Early morning salt pan.  The salt is raked up into cones by one crew, and picked up and hauled by wheelbarrow to a large pile near the highway for transportation.

The salt workers were working hard at first light to get as much done before the blistering heat to come.

Scooping heavy, damp salt.

Loading the wheelbarrow for another trip to the highway.

Another load full to wheel out . . .

 . . . and then back again in an endless loop of scoop, haul, return, scoop . . .

Marvelous patterns of salt cones in the morning magic hour light.

A kindly looking salt worker on a hammock.

Obey. Indeed.
Meanwhile, in another salt pan down the road . . .

After an hour at the sunrise pans, we drove a kilometer up the road and found a big crew out in a damp pan raking the salt into the cones.  Hard work in the morning sun.

Hard at work while standing in supersaturated salt water.

Such a photogenic scene . . . especially when the salt workers pose for you!!!

Windmills, salt, humanity, reflections . . .

Having a chat while working . . . 

The salt workers seemed to know each other well . . . it's more enjoyable to work while sharing a joke with your friends.

Home made crude scrapers for piling the salt into cones.

Moving  and placing heavy planks for the wheelbarrows that will come to remove the salt from the pans.

Protection from the sun . . . .

Extreme sun protection . . . it must be very hot under that hood in this oppressive heat and humidity.

The is much to see in the area, so we moved on . . .

Rural roads are few and far between - valuable land is not used up for roads.  As such, the roads that do exist serve for arterials for power, phone, and water.  This is Thai local highway 2001.

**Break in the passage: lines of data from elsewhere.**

(** A matcher for one literal character, then [k]. *)
Definition lit (a : ascii) (k : string -> bool) (s : string) : bool :=
  match s with
  | EmptyString => false
  | String c rest => Ascii.eqb c a && k rest
  end.

(** [$]. *)
Definition atEnd (s : string) : bool :=
  match s with
  | EmptyString => true
  | String _ _ => false
  end.

(** [/^[^\s@]+@[^\s@]+\.[^\s@]+$/.test(s)], line 47. *)
Definition emailRegex (s : string) : bool :=
  plus plain (lit "@"%char (plus plain (lit "."%char (plus plain atEnd)))) s.

(** Lines 44-49. *)
Definition sanitizeEmail (email : JsValue) : string :=
  let sanitized := sanitizeString email in
  if emailRegex sanitized then toLowerCase sanitized else EmptyString.

(** What the properties below talk about. *)
Fixpoint allChars (p : ascii -> bool) (s : string) : bool :=
  match s with
  | EmptyString => true
  | String c rest => p c && allChars p rest
  end.

Fixpoint count (a : ascii) (s : string) : nat :=
  match s with
  | EmptyString => O
  | String c rest => (if Ascii.eqb c a then 1 else 0) + count a rest
  end.

Definition firstChar (s : string) : option ascii :=
  match s with
  | EmptyString => None
  | String c _ => Some c
  end.

Fixpoint lastChar (s : string) : option ascii :=
  match s with
  | EmptyString => None
  | String c EmptyString => Some c
  | String _ rest => lastChar rest
  end.

Definition whiteOpt (c : option ascii) : bool :=
  match c with
  | Some c => isWhiteSpace c
  | None => false
  end.

End Sanitize.

(* ===================================================================== *)
(** * backend/src/config/env.ts *)
(* ===================================================================== *)

Module Config.
Import Js.

(** [!!process.env[key]] *)
Definition isSet (env : Env) (key : string) : bool := truthyStr (env !! key).

Definition isProduction (env : Env) : bool :=
  match env !! "NODE_ENV" with
  | Some v => String.eqb v "production"
  | None => false
  end.

Definition newline : string := String (ascii_of_N 10) EmptyString.
#[global] Instance RefJSON_favorites : JSON (list string) := {|
  JSON_stringify := write_array write_string;
  JSON_parse := read_array read_string;
  JSON_parse_stringify :=
    read_array_write write_string read_string read_string_write
      write_string_head;
  JSON_parse_empty := eq_refl;
|}.

#[global] Instance RefJSON_recent : JSON (list RecentProject) := {|
  JSON_stringify := write_array write_recent;
  JSON_parse := read_array read_recent;
  JSON_parse_stringify :=
    read_array_write write_recent read_recent read_recent_write
      write_recent_head;
  JSON_parse_empty := eq_refl;
|}.

Lemma code_unit_compare_antisym (a b : string) :
  Z.sgn (code_unit_compare a b) = - Z.sgn (code_unit_compare b a).
Proof.
  revert b. induction a as [|x a IH]; intros [|y b]; simpl; try reflexivity.
  destruct
    (Z.eqb_spec (Z.of_nat (nat_of_ascii x) - Z.of_nat (nat_of_ascii y)) 0);
    destruct
      (Z.eqb_spec (Z.of_nat (nat_of_ascii y) - Z.of_nat (nat_of_ascii x)) 0);
    try lia.
  apply IH.
Qed.

Lemma code_unit_compare_trans (a b c : string) :
  code_unit_compare a b ≤ 0 → code_unit_compare b c ≤ 0 →
  code_unit_compare a c ≤ 0.
Proof.
  revert b c. induction a as [|x a IH]; intros [|y b] [|z c]; simpl; try lia.
  destruct
    (Z.eqb_spec (Z.of_nat (nat_of_ascii x) - Z.of_nat (nat_of_ascii y)) 0);
    destruct
      (Z.eqb_spec (Z.of_nat (nat_of_ascii y) - Z.of_nat (nat_of_ascii z)) 0);
    destruct
      (Z.eqb_spec (Z.of_nat (nat_of_ascii x) - Z.of_nat (nat_of_ascii z)) 0);
    try lia.
  apply IH.
Qed.

#[global] Instance code_unit_collator : Collator := {|
  localeCompare := code_unit_compare;
  localeCompare_antisym := code_unit_compare_antisym;
  localeCompare_trans := code_unit_compare_trans;
|}.


(** ** Runs on concrete worlds *)

Example stored_text_after_toggle :
  localStorage (toggleFavorite "/Users/alice/app" fresh_world).2
    !! STORAGE_KEYS.FAVORITES
  = Some (write_array write_string ["/Users/alice/app"]).
Proof. vm_compute. reflexivity. Qed.

(** The condition that no path is stored twice cannot be left out: on
    the array [a, a], which no toggle writes, two toggles of [a] splice
    out both entries. *)
Lemma toggleFavorite_twice_duplicate :
  setItem_fault duplicate_world = None
  ∧ favorites_of duplicate_world = ["a"; "a"]
  ∧ favorites_of
      (toggleFavorite "a" (toggleFavorite "a" duplicate_world).2).2 = []
  ∧ ¬ toggle_round_trip "a" duplicate_world.
Proof.
  split; [reflexivity|]. split; [vm_compute; reflexivity|].
  assert (Hafter : favorites_of
      (toggleFavorite "a" (toggleFavorite "a" duplicate_world).2).2 = [])
    by (vm_compute; reflexivity).
  split; [exact Hafter|].
  intros [Hmem _]. specialize (Hmem "a"). cbv zeta in Hmem.
  rewrite Hafter in Hmem.
  assert (Hin : "a" ∈ favorites_of duplicate_world).
  { replace (favorites_of duplicate_world) with ["a"; "a"]
      by (vm_compute; reflexivity).
    apply elem_of_cons. by left. }
  apply Hmem in Hin. by apply elem_of_nil in Hin.
Qed.
(** * OpenAPI extractor: split / merge engine

    A shallow embedding of [core.py], [splitter.py] and [merger.py].

    Documents are the trees produced by [json.load]: Python [dict]s are
    insertion-ordered association lists with pairwise distinct keys, Python
    [list]s are lists, numbers are Python [int]s (floating-point literals are
    not represented).  Python raises are values of [exc]; the dynamic typing
    of the source is kept by routing every access through the primitives of
    module [Py], which say what [in], [x[k]], [.get], [.copy()], [.items()]
    and iteration do on each kind of value. *)

From Stdlib Require Import String Ascii List ZArith Bool Arith Lia.
From Stdlib Require Import Permutation Sorted DecimalString.
Import ListNotations.

#[local] Set Warnings "-register-all".

Local Open Scope string_scope.
Local Open Scope list_scope.

Infix "+++" := String.append (at level 60, right associativity).

(* ------------------------------------------------------------------ *)
(** ** Python values *)

Module Py.

Inductive json : Type :=
| JNull
| JBool (b : bool)
| JNum (n : Z)
| JStr (s : string)
| JArr (items : list json)
| JObj (entries : list (string * json)).

(** A [dict] with string keys, in insertion order. *)
Abbreviation dict A := (list (string * A)) (only parsing).

Inductive exception : Type :=
| TypeError
| AttributeError
| KeyError (key : string)
| ValueError (msg : string)
| RuntimeError (msg : string).

Inductive exc (A : Type) : Type :=
| Ok (a : A)
| Raise (e : exception).

Arguments Ok {A} a.
Arguments Raise {A} e.

Definition bind {A B : Type} (m : exc A) (k : A -> exc B) : exc B :=
  match m with
  | Ok a => k a
  | Raise e => Raise e
  end.

Notation "x <- m ;; k" := (bind m (fun x => k))
  (at level 61, m at next level, right associativity).

(** *** dict operations *)

Fixpoint dict_get {A : Type} (k : string) (d : dict A) : option A :=
  match d with
  | [] => None
  | (k', v) :: r => if String.eqb k k' then Some v else dict_get k r
  end.

Definition dict_mem {A : Type} (k : string) (d : dict A) : bool :=
  match dict_get k d with Some _ => true | None => false end.

(** [d.get(k, default)] *)
Definition dict_get_default {A : Type} (k : string) (default : A) (d : dict A) : A :=
  match dict_get k d with Some v => v | None => default end.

In the next salt pan, baskets were used to collect a special salt from the surface.

Ongoing salt harvesting.

I love these amazing contraptions . . . used to flatten the pans after the salt has been removed.

This is a rare (and valuable) form of flake salt favored by chefs . . . it floats on top of the supersaturated pans and is harvested in baskets (above).

A beautiful Chinese-style Buddhist temple reflected in the salt pans.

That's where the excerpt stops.